* **PROBLEM STATEMENT**: For this exercise, report every line of the material that includes "Definition".
★ ★ ★ ★ ★ ★ ★
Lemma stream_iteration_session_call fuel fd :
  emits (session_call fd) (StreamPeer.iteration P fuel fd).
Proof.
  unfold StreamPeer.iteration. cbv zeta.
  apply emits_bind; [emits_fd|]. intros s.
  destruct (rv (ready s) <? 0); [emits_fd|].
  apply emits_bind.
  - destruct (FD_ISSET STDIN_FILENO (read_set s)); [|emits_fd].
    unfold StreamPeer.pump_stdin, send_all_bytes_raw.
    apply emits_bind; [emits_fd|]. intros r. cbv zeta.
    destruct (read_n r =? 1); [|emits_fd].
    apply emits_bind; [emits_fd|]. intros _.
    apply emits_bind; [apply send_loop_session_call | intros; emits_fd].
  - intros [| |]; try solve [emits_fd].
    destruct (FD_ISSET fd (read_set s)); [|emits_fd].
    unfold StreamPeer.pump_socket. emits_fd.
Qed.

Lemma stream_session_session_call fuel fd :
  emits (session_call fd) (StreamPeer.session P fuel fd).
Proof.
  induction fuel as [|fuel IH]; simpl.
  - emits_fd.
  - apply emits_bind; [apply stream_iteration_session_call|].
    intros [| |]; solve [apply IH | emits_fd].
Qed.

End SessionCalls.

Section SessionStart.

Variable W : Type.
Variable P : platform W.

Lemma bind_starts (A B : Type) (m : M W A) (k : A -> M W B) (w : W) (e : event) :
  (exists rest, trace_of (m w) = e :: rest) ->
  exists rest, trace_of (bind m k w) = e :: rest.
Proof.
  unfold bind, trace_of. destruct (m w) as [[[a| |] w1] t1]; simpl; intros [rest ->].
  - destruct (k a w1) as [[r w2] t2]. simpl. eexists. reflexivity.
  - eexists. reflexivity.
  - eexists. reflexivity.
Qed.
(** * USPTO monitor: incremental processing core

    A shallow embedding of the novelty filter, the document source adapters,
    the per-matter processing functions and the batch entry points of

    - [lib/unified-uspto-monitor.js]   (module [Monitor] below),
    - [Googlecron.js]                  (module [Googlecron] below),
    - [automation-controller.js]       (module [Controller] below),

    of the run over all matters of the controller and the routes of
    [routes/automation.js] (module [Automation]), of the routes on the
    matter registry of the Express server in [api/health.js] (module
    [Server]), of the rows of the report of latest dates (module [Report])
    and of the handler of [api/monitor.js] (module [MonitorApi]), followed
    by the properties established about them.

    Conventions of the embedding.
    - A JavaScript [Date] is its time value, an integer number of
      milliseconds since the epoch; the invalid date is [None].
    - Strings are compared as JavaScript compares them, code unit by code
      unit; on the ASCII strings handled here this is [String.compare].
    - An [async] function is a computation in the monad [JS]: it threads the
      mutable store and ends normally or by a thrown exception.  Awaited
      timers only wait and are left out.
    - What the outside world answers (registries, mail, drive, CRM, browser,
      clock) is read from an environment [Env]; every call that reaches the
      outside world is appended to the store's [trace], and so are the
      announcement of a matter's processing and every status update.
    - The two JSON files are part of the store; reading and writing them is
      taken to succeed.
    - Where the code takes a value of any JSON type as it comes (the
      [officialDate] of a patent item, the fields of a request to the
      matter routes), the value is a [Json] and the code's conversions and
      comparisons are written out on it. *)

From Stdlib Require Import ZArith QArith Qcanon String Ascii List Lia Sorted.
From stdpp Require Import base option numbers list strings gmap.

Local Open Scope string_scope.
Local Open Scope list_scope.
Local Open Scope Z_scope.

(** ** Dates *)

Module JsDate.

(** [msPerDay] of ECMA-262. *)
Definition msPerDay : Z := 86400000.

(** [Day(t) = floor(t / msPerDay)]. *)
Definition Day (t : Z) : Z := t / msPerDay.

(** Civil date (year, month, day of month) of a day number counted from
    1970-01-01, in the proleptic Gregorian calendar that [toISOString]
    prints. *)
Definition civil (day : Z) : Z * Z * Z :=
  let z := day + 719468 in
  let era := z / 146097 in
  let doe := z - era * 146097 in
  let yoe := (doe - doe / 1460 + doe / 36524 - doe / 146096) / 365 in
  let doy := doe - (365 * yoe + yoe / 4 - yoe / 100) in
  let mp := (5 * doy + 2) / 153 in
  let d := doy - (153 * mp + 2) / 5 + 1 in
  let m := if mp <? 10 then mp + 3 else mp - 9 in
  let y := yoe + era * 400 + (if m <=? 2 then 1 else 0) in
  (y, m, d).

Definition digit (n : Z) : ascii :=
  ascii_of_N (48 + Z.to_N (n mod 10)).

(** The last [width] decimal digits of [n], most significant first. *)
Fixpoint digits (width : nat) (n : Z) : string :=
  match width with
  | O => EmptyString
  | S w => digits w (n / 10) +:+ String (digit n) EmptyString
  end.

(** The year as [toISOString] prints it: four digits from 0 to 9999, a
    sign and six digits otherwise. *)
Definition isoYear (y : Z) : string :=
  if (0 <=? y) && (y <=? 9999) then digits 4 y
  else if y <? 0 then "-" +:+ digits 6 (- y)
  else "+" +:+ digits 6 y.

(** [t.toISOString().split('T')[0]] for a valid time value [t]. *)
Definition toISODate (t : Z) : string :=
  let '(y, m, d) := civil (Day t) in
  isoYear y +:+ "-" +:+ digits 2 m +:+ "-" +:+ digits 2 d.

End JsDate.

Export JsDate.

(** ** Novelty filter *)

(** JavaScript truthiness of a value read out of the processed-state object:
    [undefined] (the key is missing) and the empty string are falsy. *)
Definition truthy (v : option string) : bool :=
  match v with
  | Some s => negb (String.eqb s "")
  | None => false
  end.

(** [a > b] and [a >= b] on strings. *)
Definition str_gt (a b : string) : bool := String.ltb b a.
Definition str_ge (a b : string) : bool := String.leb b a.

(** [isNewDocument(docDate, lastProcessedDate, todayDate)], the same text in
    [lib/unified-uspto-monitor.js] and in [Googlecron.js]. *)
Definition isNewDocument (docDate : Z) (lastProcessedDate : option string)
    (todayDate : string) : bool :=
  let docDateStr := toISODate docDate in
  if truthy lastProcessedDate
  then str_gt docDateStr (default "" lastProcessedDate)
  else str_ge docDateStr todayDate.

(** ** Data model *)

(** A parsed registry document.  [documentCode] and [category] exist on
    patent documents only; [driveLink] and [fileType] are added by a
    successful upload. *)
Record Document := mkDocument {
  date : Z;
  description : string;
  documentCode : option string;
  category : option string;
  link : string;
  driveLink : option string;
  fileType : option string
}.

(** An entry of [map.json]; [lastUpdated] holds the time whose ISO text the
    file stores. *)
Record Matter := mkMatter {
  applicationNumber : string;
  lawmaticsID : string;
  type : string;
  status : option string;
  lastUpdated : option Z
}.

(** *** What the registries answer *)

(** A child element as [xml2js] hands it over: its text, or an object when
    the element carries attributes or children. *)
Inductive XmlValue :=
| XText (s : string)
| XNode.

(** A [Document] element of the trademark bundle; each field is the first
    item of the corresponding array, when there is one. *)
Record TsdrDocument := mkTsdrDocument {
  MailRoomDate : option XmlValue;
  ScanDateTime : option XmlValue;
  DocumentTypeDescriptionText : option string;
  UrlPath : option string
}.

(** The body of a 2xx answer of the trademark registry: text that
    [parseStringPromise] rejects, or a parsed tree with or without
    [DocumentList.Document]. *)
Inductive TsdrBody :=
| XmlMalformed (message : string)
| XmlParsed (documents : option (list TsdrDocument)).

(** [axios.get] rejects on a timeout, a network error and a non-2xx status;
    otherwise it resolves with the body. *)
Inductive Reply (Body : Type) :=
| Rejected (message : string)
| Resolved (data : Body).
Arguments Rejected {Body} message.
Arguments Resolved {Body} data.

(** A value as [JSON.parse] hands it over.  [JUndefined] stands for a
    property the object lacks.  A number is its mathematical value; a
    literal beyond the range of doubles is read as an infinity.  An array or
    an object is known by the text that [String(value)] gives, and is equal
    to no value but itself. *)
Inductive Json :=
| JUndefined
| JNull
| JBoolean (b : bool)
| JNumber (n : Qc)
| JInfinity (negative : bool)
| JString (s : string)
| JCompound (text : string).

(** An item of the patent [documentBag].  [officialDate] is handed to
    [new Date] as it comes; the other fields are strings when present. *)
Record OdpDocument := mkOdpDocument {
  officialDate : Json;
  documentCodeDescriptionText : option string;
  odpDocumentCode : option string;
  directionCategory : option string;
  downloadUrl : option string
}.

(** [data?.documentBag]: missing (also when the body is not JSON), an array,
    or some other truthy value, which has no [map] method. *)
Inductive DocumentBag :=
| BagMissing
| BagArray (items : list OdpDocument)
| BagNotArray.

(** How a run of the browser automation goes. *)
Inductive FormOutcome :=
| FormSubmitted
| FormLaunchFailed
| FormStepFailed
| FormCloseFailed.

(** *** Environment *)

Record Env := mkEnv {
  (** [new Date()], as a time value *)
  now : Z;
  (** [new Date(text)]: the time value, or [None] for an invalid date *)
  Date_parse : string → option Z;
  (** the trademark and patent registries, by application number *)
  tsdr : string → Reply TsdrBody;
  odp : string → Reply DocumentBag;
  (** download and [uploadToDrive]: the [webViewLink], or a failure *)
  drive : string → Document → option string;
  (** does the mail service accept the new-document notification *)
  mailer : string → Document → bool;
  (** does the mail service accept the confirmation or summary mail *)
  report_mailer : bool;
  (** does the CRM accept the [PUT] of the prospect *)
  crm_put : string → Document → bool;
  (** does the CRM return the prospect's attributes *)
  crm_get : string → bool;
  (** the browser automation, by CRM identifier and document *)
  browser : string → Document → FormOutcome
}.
★ ★ ★ ★ ★ ★ ★
* **ANSWER SPACE**:
Definition msPerDay : Z := 86400000.
Definition Day (t : Z) : Z := t / msPerDay.
Definition civil (day : Z) : Z * Z * Z :=
Definition digit (n : Z) : ascii :=
Definition isoYear (y : Z) : string :=
Definition toISODate (t : Z) : string :=
Definition truthy (v : option string) : bool :=
Definition str_gt (a b : string) : bool := String.ltb b a.
Definition str_ge (a b : string) : bool := String.leb b a.
Definition isNewDocument (docDate : Z) (lastProcessedDate : option string)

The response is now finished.